Words Matter: Chancery Court Holds that Indemnification Provision in Equity Purchase Agreement Does Not Cover Advancement of Expenses for Officer Conduct Unauthorized by the Board

By: Annette Becker and Adrienne Wimberly

In Computer Science Corporation v. Eric Pulier, et al., C.A. No. 11011-CB (Del. Ch. June 27, 2019), the Delaware Court of Chancery denied Plaintiff Computer Sciences Corporation’s (“CSC”) motion for partial summary judgement seeking to recover a portion of funds advanced to a former officer of ServiceMesh, Inc. (an entity CSC had acquired) for legal expenses incurred in defending a separate action. The Court held that based on its interpretation of the plain language of the indemnification provision in the relevant acquisition agreement that the indemnification provision was not broad enough to encompass the advancement of legal expenses in question.

This litigation arises from the CSC’s November 2013 acquisition of ServiceMesh, Inc. (“ServiceMesh”). The acquisition was consummated in accordance with the terms of an Equity Purchaser Agreement (the “EPA”) which provided that the former equityholders of ServiceMesh would receive, in addition to a cash payment as consideration, they would also be paid an earnout payment based on the revenue generated by ServiceMesh between January 1, 2013 and January 1, 2014. In accordance with the EPA, the equityholders agreed to indemnify and hold CSC and ServiceMesh harmless for losses related to the authorization and approval by the ServiceMesh board of directors of the EPA and transactions contemplated by the EPA.

On May 12, 2015, CSC filed this action against Eric Pulier, founder and former Chief Executive Officer of ServiceMesh, and Shareholder Representative Services LLC (“SRS”) alleging that Pulier, acting on behalf of ServiceMesh, bribed executives at Commonwealth Bank of Australia Limited to enter into contracts with ServiceMesh in order to artificially inflate ServiceMesh’s revenue during the relevant period and result in payment of the earn out. In a separate action, Pulier sought advancement from CSC and Service Mesh for expenses incurred defending this action. That court found that Pulier was entitled to advancement from ServiceMesh, but not CSC, for certain claims under ServiceMesh’s bylaws and Pulier’s indemnification agreement.

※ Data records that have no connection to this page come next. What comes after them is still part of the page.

(** * Snapshot builder of swarmweaver: [repo_to_json.py]

    A shallow embedding of [src/repo_to_json.py] together with the parts of
    the Python standard library it calls ([os.walk], the text-mode [open],
    [json.dump]), and the properties of the repository snapshot that follow
    from the code.

    Conventions.
    - A Python [str] is a list of Unicode code points ([pystr]); a file holds
      bytes.
    - A Python [dict] keeps insertion order: it is an association list with
      unique keys, updated in place or extended at the end.
    - Exceptions are the left summand of [exn + _].
    - Paths are lists of components that are already resolved: [repo_path]
      and [output_file] name places in one filesystem tree.  Permissions are
      modelled for reading only (a file that cannot be opened, a directory
      that cannot be listed); interpreter limits are not modelled.
    - A file that was opened for writing takes what is written to it: a
      device that fails during the write is not modelled.  [main] starts
      from the two parsed arguments: what [argparse] does with a malformed
      command line, or with [-h], comes before and is not modelled, and the
      confirmation of line 48 is taken to be printable.
    - The platform is POSIX: a line feed is written as it is. *)

From Stdlib Require Import List NArith ZArith Bool String Ascii Strings.Byte Lia.
From Stdlib Require Import DecimalString.
Import ListNotations.

Local Set Warnings "-register-all".
Local Open Scope N_scope.

(** ** Python strings *)

Definition pystr := list N.

(** A string literal of the source, as its code points. *)
Definition lit (s : string) : pystr :=
  List.map N_of_ascii (list_ascii_of_string s).

Fixpoint str_eqb (a b : pystr) : bool :=
  match a, b with
  | [], [] => true
  | x :: a', y :: b' => N.eqb x y && str_eqb a' b'
  | _, _ => false
  end.

(** [x in s] for a set literal [s] of strings. *)
Definition str_in (x : pystr) (s : list pystr) : bool :=
  existsb (str_eqb x) s.

(** [a.startswith(p)] *)
Fixpoint startswith (a p : pystr) : bool :=
  match p, a with
  | [], _ => true
  | y :: p', x :: a' => N.eqb x y && startswith a' p'
  | _ :: _, [] => false
  end.

(** [a.endswith(suffix)] *)
Definition endswith (a suffix : pystr) : bool :=
  startswith (rev a) (rev suffix).

(** ** The exclusion policy (lines 7-9) *)

Definition excluded_dirs : list pystr :=
  [lit ".git"; lit "node_modules"; lit "dist"; lit "build"; lit "__pycache__"].

Definition excluded_files : list pystr :=
  [lit ".DS_Store"; lit "*.log"; lit "*.lock"].

Definition excluded_extensions : list pystr :=
  [lit ".js"; lit ".js.map"; lit ".d.ts"; lit ".exe"; lit ".pyc"].

(** Line 15: the test [d not in excluded_dirs] of the comprehension. *)
Definition keep_dir (d : pystr) : bool := negb (str_in d excluded_dirs).

(** Lines 25-26: the condition under which the file loop executes
    [continue]. *)
Definition file_excluded (file : pystr) : bool :=
  existsb (fun ext => endswith file ext) excluded_extensions
  || str_in file excluded_files.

The partial summary judgment motion before the Court pertained to Count IX of the complaint in which CSC was seeking to recover a portion of the over $18 million it advanced Pulier on behalf of ServiceMesh for legal expenses. CSC contended that it was entitled to indemnification as a matter of law for a portion of the amounts advanced to Pulier under the above referenced indemnification provision of the EPA. Construing the provision strictly, the Court held that the advancement obligations at hand were not covered by the indemnification provision because while the advancement claims were related to the EPA or its related transactions, it did not relate to the Board’s approval of the EPA or its related transactions. The Court noted that to interpret the language as CSC’s contended would be to render the words “authorized and approved” and “by the Board of Directors” meaningless. Further, the Court emphasized that because the conduct that gave rise to the claims for advancement involved a secret illegal bribery scheme, CSC did not, and could not, contend that the side agreement alleged to constitute bribery was authorized by ServiceMesh’s Board or that it was contemplated by the EPA. For these reasons, the Court held that the indemnification obligation of the EPA was not triggered and denied the motion for partial summary judgment.